The Rev. Martin Luther King Jr.’s widow was excited, but doubtful.

The song in question was Wonder’s 1980 release “Happy Birthday,” now lovingly known to African Americans as the Black version of the traditional song.

“I wish you luck,” Scott King replied. “We’re in a time where I don’t think it’s going to happen,” Wonder recounted.

“I said, ‘Well, no, I really believe it will.’”

He was right. Wonder and his 1980 single would play an outsize role in the creation of Martin Luther King Day; the first national holiday honoring a Black American, celebrated on the third Monday of January each year.

King’s life and death left an indelible mark on him. Wonder first recalled hearing the young Black minister speak on the radio when he was 5 years old and news of a bus boycott in Montgomery, Alabama, traveled to Detroit. At 16, he would meet King at a Chicago Freedom Movement rally. Not long before his 18th birthday, his hero was dead.

SUPPORTERS RESPOND TO MARTIN LUTHER KING’S DEATH

Four days after an assassin’s bullet struck the peace activist on April 4, 1968, Michigan Congressman John Conyers Jr. submitted a bill to make King’s birthday a national holiday; but the measure failed to gain popular support. Conyers and New York Rep. Shirley Chisholm resubmitted the proposal each subsequent congressional session until it gained the votes needed to pass.
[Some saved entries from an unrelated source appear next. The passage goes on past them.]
Lemma request_validate_ok r action a : validate_for r action a = Ok tt -> request_ok r action a.
Proof.
  unfold validate_for. cbn zeta. intros H.
  apply bind_unit_Ok in H as [_ H]. apply bind_unit_Ok in H as [Ha H].
  apply reject_Ok in H as [_ H]. apply bind_Ok in H as (ref & Href & H).
  apply reject_Ok in H as [H1 H]. apply bind_Ok in H as (ad & Had & H).
  apply reject_Ok in H as [H2 H]. apply bind_Ok in H as (d & Hd & H). apply reject_Ok in H as [H3 _].
  rewrite !orb_false_iff, !negb_false_iff, !bool_decide_true_iff, ?N.eqb_neq, ?N.leb_gt, ?N.ltb_ge in *.
  destruct_and!. subst. split; try done.
Qed.

Lemma permit_verified p r action a v :
  verify_execution_permit_request p r action a = Ok v ->
  v = VerifiedExecutionPermitRequestV1.mk r a p /\ validate_for r action a = Ok tt /\
  ProofClaimsV1.proof_kind (VerifiedProofV1.claims p) = PExecutionPermit /\
  ProofClaimsV1.subject_ref (VerifiedProofV1.claims p) = request_ref r /\
  ProofClaimsV1.subject_digest (VerifiedProofV1.claims p) = request_digest r /\
  ProofClaimsV1.tenant_ref (VerifiedProofV1.claims p) = tenant_ref r /\
  ProofClaimsV1.scope_ref (VerifiedProofV1.claims p) = scope_ref r /\
  ProofClaimsV1.nonce (VerifiedProofV1.claims p) = dispatch_nonce r /\
  ProofClaimsV1.issued_at (VerifiedProofV1.claims p) = lease_issued_at r /\
  lease_until r <= ProofClaimsV1.expires_at (VerifiedProofV1.claims p) /\
  lease_issued_at r <= VerifiedProofV1.verified_at p < lease_until r.
Proof.
  unfold verify_execution_permit_request. cbn zeta. intros [Hv H]%bind_unit_Ok.
  apply reject_Ok in H as [H [= <-]].
  rewrite !orb_false_iff, !negb_false_iff, !bool_decide_true_iff, N.eqb_eq, !N.ltb_ge, N.leb_gt in H.
  destruct_and!. split_and!; done.
Qed.
End execution_facts.

Section execution_theorems.
Context {C : Crates}.
Import ExecutionPermitRequestV1.

(** A verified permit request is usable exactly from the moment its proof
    was verified until its lease ends: the re-check at the store's trusted time
    accepts at those times and no other, because the lease never outlives the
    authorization, the action or the proof. *)
Theorem verified_permit_usable_until_lease_end p r action a v now :
  verify_execution_permit_request p r action a = Ok v ->
  (VerifiedExecutionPermitRequestV1.validate_at v action now = Ok tt <->
   VerifiedProofV1.verified_at p <= now < lease_until r).
Proof.
  intros H. apply permit_verified in H as (-> & Hv & _ & _ & _ & _ & _ & _ & Hi & He & Ht).
  destruct (request_validate_ok _ _ _ Hv) as [Ha _ _ _ _ _ _ Hla Hlact _ _ _ _].
  unfold VerifiedExecutionPermitRequestV1.validate_at.
  cbn [VerifiedExecutionPermitRequestV1.request VerifiedExecutionPermitRequestV1.authorization
    VerifiedExecutionPermitRequestV1.verified_proof].
  rewrite bind_unit_Ok, bind_unit_Ok, reject_Ok, !orb_false_iff, !N.ltb_ge, !N.leb_gt.
  rewrite authorization_validate_Ok in *. destruct_and!.
  split.
  - intros (_ & _ & Hw & _). destruct_and!. lia.
  - intros Hnow. split; [done|]. split_and!; first [done | lia].
Qed.
(* ===== verification/StoreReplay.v ===== *)
(** * StoreReplay: pointers, invalidation and history ([idr-store/src/file_store.rs])

    [replace_pointer], [invalidate_dependents] with its two passes over the
    execution reservations, [lineage_context_is_continuous] and
    [replay_history].  The invalidation loop carries fuel;
    [invalidate_fuel_suffices] shows that it is never exhausted. *)

From stdpp Require Import base list gmap fin_sets sorting strings.
From Stdlib Require Import NArith Lia.
From S2P Require Import Prelude Text Json Crates Common Contract StoreData.
Import StoreSnapshot.

(** [pointer.kind() == r.kind() && pointer.contract_id() == r.contract_id()] *)
Definition same_key (p r : ContractRef) : bool :=
  (HumanCenteredContractRefV1.kind p == HumanCenteredContractRefV1.kind r)
  && (HumanCenteredContractRefV1.contract_id p == HumanCenteredContractRefV1.contract_id r).

Definition find_pointer (pointers : list ContractRef) (r : ContractRef) : option ContractRef :=
  find_first (fun pointer => same_key pointer r) pointers.

Definition replace_pointer (pointers : list ContractRef) (next : ContractRef) : list ContractRef :=
  sort (List.filter (fun current => negb (same_key current next)) pointers ++ [next]).

(** [if let Some(last) = v.last_mut() { *last = f(last) }] *)
Fixpoint update_last {A} (f : A -> A) (l : list A) : list A :=
  match l with
  | [] => []
  | [x] => [f x]
  | x :: l => x :: update_last f l
  end.

(** The status an attempt gets when its action stops being current. *)
Definition stale_status (s : ExecutionReservationStatusV1.t) : ExecutionReservationStatusV1.t :=
  match s with
  | ExecutionReservationStatusV1.PermitIssued | ExecutionReservationStatusV1.Delivered =>
      ExecutionReservationStatusV1.Cancelled
  | ExecutionReservationStatusV1.Dispatched => ExecutionReservationStatusV1.ReconciliationRequired
  | status => status
  end.

Definition make_stale (r : ExecutionReservationRecordV1.t) : ExecutionReservationRecordV1.t :=
  ExecutionReservationRecordV1.set_attempts r
    (update_last (fun a => ExecutionAttemptRecordV1.set_status a
                             (stale_status (ExecutionAttemptRecordV1.status a)))
       (ExecutionReservationRecordV1.attempts r)).

Definition invalidate_execution_reservation (snapshot : t) (stale_reference : ContractRef) : t :=
  if HumanCenteredContractRefV1.kind stale_reference != KAction then snapshot
  else set_reservations snapshot
         (map (fun r => if ExecutionReservationRecordV1.action_ref r == stale_reference
                        then make_stale r else r) (execution_reservations snapshot)).

(** [snapshot.current_pointers.iter().any(..) && !snapshot.invalidated_refs.contains(..)] *)
Definition is_current (snapshot : t) (r : ContractRef) : bool :=
  contains r (current_pointers snapshot) && negb (contains r (invalidated_refs snapshot)).

Definition reconcile_invalidated_execution_reservations (snapshot : t) : t :=
  set_reservations snapshot
    (map (fun r => if is_current snapshot (ExecutionReservationRecordV1.action_ref r)
                   then r else make_stale r) (execution_reservations snapshot)).

Section with_crates.
Context {C : Crates}.

(** [.find(|record| record.record_ref().ok().as_ref() == Some(reference))] *)
Definition find_record (records : list HumanCenteredContractSnapshotV1) (reference : ContractRef) :
    option HumanCenteredContractSnapshotV1 :=
  find_first (fun record => ContractSnapshot.named record reference) records.

Definition depends_on (record : HumanCenteredContractSnapshotV1) (reference : ContractRef) : bool :=
  contains reference (HumanCenteredContractMetadataV1.dependency_refs (ContractSnapshot.metadata record)).

(** One pass of [for pointer in current_pointers]. *)
Fixpoint scan_pointers (records : list HumanCenteredContractSnapshotV1) (stale : ContractRef)
    (pointers invalidated queue : list ContractRef) : Stored (list ContractRef * list ContractRef) :=
  match pointers with
  | [] => Ok (invalidated, queue)
  | pointer :: pointers =>
      if same_key pointer stale || contains pointer invalidated then
        scan_pointers records stale pointers invalidated queue
      else
        match find_record records pointer with
        | None => Err CorruptSnapshot
        | Some record =>
            if depends_on record stale then
              scan_pointers records stale pointers (invalidated ++ [pointer]) (queue ++ [pointer])
            else scan_pointers records stale pointers invalidated queue
        end
  end.

(** [while let Some(stale) = queue.pop_front()]; [None] is exhausted fuel. *)
Fixpoint propagate (fuel : nat) (records : list HumanCenteredContractSnapshotV1)
    (pointers invalidated queue : list ContractRef) (visited : gset ContractRef) :
    option (Stored (list ContractRef)) :=
  match fuel with
  | O => None
  | S fuel =>
      match queue with
      | [] => Some (Ok invalidated)
      | stale :: queue =>
          if bool_decide (stale ∈ visited) then propagate fuel records pointers invalidated queue visited
          else
            match scan_pointers records stale pointers invalidated queue with
            | Err e => Some (Err e)
            | Ok (invalidated, queue) =>
                propagate fuel records pointers invalidated queue ({[stale]} ∪ visited)
            end
      end
  end.

Definition invalidation_fuel (snapshot : t) : nat := S (S (length (current_pointers snapshot))).
Definition propagate_from (snapshot : t) (stale : ContractRef) : option (Stored (list ContractRef)) :=
  propagate (invalidation_fuel snapshot) (records snapshot) (current_pointers snapshot)
    (invalidated_refs snapshot) [stale] ∅.

Definition invalidate_dependents (snapshot : t) (stale_reference : ContractRef) : Stored t :=
  let snapshot := invalidate_execution_reservation snapshot stale_reference in
  invalidated ← from_option id (Err CorruptSnapshot) (propagate_from snapshot stale_reference);
  Ok (reconcile_invalidated_execution_reservations
        (set_invalidated snapshot (dedup (sort invalidated)))).

Definition lineage_context_is_continuous (previous next : Metadata) : bool :=
  (HumanCenteredContractMetadataV1.run_id previous == HumanCenteredContractMetadataV1.run_id next)
  && (HumanCenteredContractMetadataV1.turn_id previous == HumanCenteredContractMetadataV1.turn_id next)
  && (HumanCenteredContractMetadataV1.authority_context previous
        == HumanCenteredContractMetadataV1.authority_context next).
Lemma check_attempts_Ok rs reservation action index attempts seen seen' :
  check_attempts rs reservation action index attempts seen = Ok seen' ->
  attempts_ok rs reservation action index attempts /\ attempts_seen attempts seen seen' /\
  reservation_ids seen' = reservation_ids seen /\ idempotency_scopes seen' = idempotency_scopes seen /\
  reserved_actions seen' = reserved_actions seen.
Proof.
  revert index seen. induction attempts as [|a attempts IH]; intros index seen H; cbn [check_attempts] in H.
  { injection H as <-. split_and!; [done|split; apply collects_nil|done..]. }
  apply reject_Ok in H as [_ H].
  apply bind_unit_Ok in H as [Hreq%map_err_Ok H]. apply bind_unit_Ok in H as [_ H].
  apply reject_Ok in H as [Hmis H]. apply reject_Ok in H as [Htimes%negb_false_iff H].
  apply bind_unit_Ok in H as [Hrec H]. apply reject_Ok in H as [Hretry H].
  rewrite !orb_false_iff, !bool_decide_false_iff in Hmis. destruct Hmis as [[[Hmis Hp] Hn] Ha].
  apply IH in H as (Hok & [Hps Hns Has] & Hr & Hi & Hra). cbn in *. split_and!; try done.
  - split; try done. intros Hl. rewrite Hl in Hretry. by apply negb_false_iff in Hretry.
  - split; by apply collects_cons.
Qed.

(** A reservation's action as stored. *)
Definition reserved_action (rs : list HumanCenteredContractSnapshotV1) (r : Reservation)
    (action : ActionContractV1.t) : Prop :=
  find_record rs (ExecutionReservationRecordV1.action_ref r) = Some (SAction action).

Record reservation_ok (rs : list HumanCenteredContractSnapshotV1) (r : Reservation) : Prop := {
  ro_action : exists action, reserved_action rs r action /\
    scope_of r = (AuthorityContextV1.tenant_ref
                    (HumanCenteredContractMetadataV1.authority_context (ActionContractV1.metadata action)),
                  ActionContractV1.operation_ref action, ActionContractV1.idempotency_key action) /\
    attempts_ok rs r action 0 (ExecutionReservationRecordV1.attempts r);
  ro_attempted : ExecutionReservationRecordV1.attempts r <> [];
}.

Definition attempts_of (reservations : list Reservation) : list Attempt :=
  flat_map ExecutionReservationRecordV1.attempts reservations.

Lemma check_reservations_Ok rs reservations seen :
  check_reservations rs reservations seen = Ok tt ->
  Forall (reservation_ok rs) reservations /\ exists seen',
    attempts_seen (attempts_of reservations) seen seen' /\
    collects ExecutionReservationRecordV1.reservation_id reservations
      (reservation_ids seen) (reservation_ids seen') /\
    collects ExecutionReservationRecordV1.action_ref reservations
      (reserved_actions seen) (reserved_actions seen') /\
    collects scope_of reservations (idempotency_scopes seen) (idempotency_scopes seen').
Proof.
  revert seen. induction reservations as [|r reservations IH]; intros seen H; cbn [check_reservations] in H.
  { split; [constructor|]. exists seen. split_and!; [split| | |]; apply collects_nil. }
  apply bind_Ok in H as (seen1 & Hr & H). unfold check_reservation in Hr.
  apply bind_unit_Ok in Hr as [_ Hr].
  destruct (find_record rs _) as [[| | | |action| | |]|] eqn:Hf; try done.
  apply reject_Ok in Hr as [Hm Hr]. rewrite !orb_false_iff, !bool_decide_false_iff in Hm.
  destruct Hm as [[[[[[[_ Hid] Ht] Ho] Hk] Hnil] Hact] Hsc].
  rewrite negb_false_iff, bool_decide_true_iff in Ht. rewrite negb_false_iff, bool_decide_true_iff in Ho.
  rewrite negb_false_iff, bool_decide_true_iff in Hk. apply is_nil_false in Hnil.
  apply check_attempts_Ok in Hr as (Hok & Hseen & Hri & Hisc & Hra). cbn in Hri, Hisc, Hra.
  destruct (IH _ H) as (Hall & seen' & Hs & Hids & Hacts & Hscopes).
  split.
  - constructor; [|done]. split; [|done]. exists action. split_and!; [done| |done].
    unfold scope_of. by rewrite Ht, Ho, Hk.
  - exists seen'. rewrite Hri in Hids. rewrite Hra in Hacts. rewrite Hisc in Hscopes.
    split_and!; [|by apply collects_cons..].
    destruct Hseen as [H1 H2 H3], Hs as [H4 H5 H6]. unfold attempts_of. cbn [flat_map].
    split; by eapply collects_app.
Qed.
Instantaneously, both official and unofficial memorials and commemorations cropped up in cities and towns across the country. On the day of King’s funeral, one south New Jersey town’s school board swiftly passed a resolution declaring his Jan. 15 birthday a holiday (they claim they were the first government body in the U.S. to do so). By 1973, King’s hometown of Atlanta had designated the day as a legal holiday. Yet by 1981 only 13 states had recognized it - to some degree.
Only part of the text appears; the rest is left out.